Falta pouco menos dum ano e o país do Chauvin já está praticamente em plena campanha paras as eleições presidenciais.


No debate político que antecipa essas eleições apareceu um novo tema, cuja palavra-chave é desmundialização. Srs. jornalistas dos telejornais e de outros órgãos de desinformação, registem esta palavra, ela vai ser muito falada.


Esta semana, um dos jeunes turcs do PS francês, candidato com hipóteses mínimas mas muito ambicioso, à designação às eleições presidenciais, um tipo chamado Arnaud Montebourg publicou um livro de menos de 100 páginas, ao módico preço de 2 euros. Título elucidativo, completamente apelativo Votez pour la démondialisation, votem pela desmundialização.


O argumento do autor resume-se rapidamente: “o mundo tem andado pelo caminho errado, a mundialização levou-nos todos à derrota”, mais coisa menos coisa, essa é a ideia. A mundialização é responsável pelas deslocalizações, aumentou a pressão para a diminuição dos salários, a mundialização, citemos o homem, “fabricou desempregados no norte e aumentou o número de quase-escravos no sul, destrói por toda a parte os recursos naturais, deu o poder aos senhores das finanças e retirou aos povos o poder que eles tinham de se auto-determinar.” Fim de citação.


O que é que propõe o Montebourg? Propõe o que está no air du temps, “um protecionismo moderno, verde e europeu”. Protejamo-nos, protejamos a Europa, protejamos o ambiente, em síntese, defendamo-nos da invasão dos tais emergentes que fabricam a baixo custo, que exploram os seus quase-escravos e que se preparam para destruir o planeta, voltemos ao protecionismo aduaneiro de antigamente.


O lançamento deste livro não acontece por acaso. A ideia de desmundialização começou por ser lançada por um filipino, mas deixemos isso para mais tarde. Trata-se duma história, que não sendo propriamente francesa, foi lançada na Europa pela líder da extra-direita francesa, anti-europeia e “anti-moderna”, Marine Lepen, filha do seu pai.

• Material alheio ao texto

(* ===== verification/StaAuthClaims.v ===== *)
(** The theorems on the authentication of the station: a machine that waits
    has a timer running or its timeout queued, the answer to a challenge is
    what the access point decrypts, and an open authentication runs to its
    confirmation. *)

From Stdlib Require Import ZifyNat.
From stdpp Require Import list.
From S2P Require Import Prelude CipherKey Arc4 Wep Mlme MlmeProofs MlmeClaims MlmeWait MacTable StaAuth.

#[local] Arguments MlmeDequeue : simpl never.
#[local] Arguments MlmeEnqueue : simpl never.

(** * The machine *)

Definition auth_state (pAd : adapter) : Z := CurrState (AuthMachine (Mlme pAd)).
Definition timer_of (pAd : adapter) : option Z := AuthTimer (sw_aux (rest pAd)).

(** * What an action does to the machine and the queue *)

(** The table of the machine and its state are in order. *)
Definition auth_machine (S : STATE_MACHINE) : Prop :=
  ∃ arr s, length arr = 9%nat ∧ S = set_CurrState s (AuthStateMachineInit arr) ∧ 0 ≤ s < MAX_AUTH_STATE.
Definition auth_good (pAd : adapter) : Prop := auth_machine (AuthMachine (Mlme pAd)).

Abbreviation auth_acted := (acted AUTH_REQ_IDLE auth_state (λ a _, timer_of a) auth_good).

Lemma auth_machine_set S s : auth_machine S → 0 ≤ s < MAX_AUTH_STATE → auth_machine (set_CurrState s S).
Proof. intros (arr & s0 & Ha & -> & _) Hs. by exists arr, s. Qed.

Passe a imodéstia, já há bastante tempo que aqui tinha chamado a atenção para o facto da extrema-direita francesa estar a marcar não apenas o debate das eleições francesas, mas também a agenda programática política europeia dos próximos tempos.


No centro deste debate sobre a desmundialização vão figurar mais uma vez e na pele de principais acusados o famigerado neo-liberalismo e “os “fundamentalistas da abertura comercial”, filiados na seita religiosa “da livre-troca”. Vão também estar entre os acusados, Montebourg dixit, os herdeiros da “nobreza anti-patriótica”, cujos membros, durante a revolução francesa foram para o estrangeiro conspirar.


“Anti-patrióticos”, a palavra está dita, está pronunciada não por um vulgar nacionalista de extrema-direita, mas pela boca dum importante dirigente socialista francês.


Os nacionalismos estão de volta, isto era inevitável, a união europeia não vai a lugar nenhum, ou seja, caminha para o precipício fundo e escuro da bancarrota, encontremos, pois, os culpados de todas essas desgraças.


Deus é de todos, mas cada um que trate de si. Toca a reunir as tropas, a música do clarim militar vai começar a soar à porta dos nossos ouvidos.


Resta saber interpretar os sentidos e as ordens destes novos sons, direita-esquerda, esquerda-direita, direita-extrema direita, direita volver?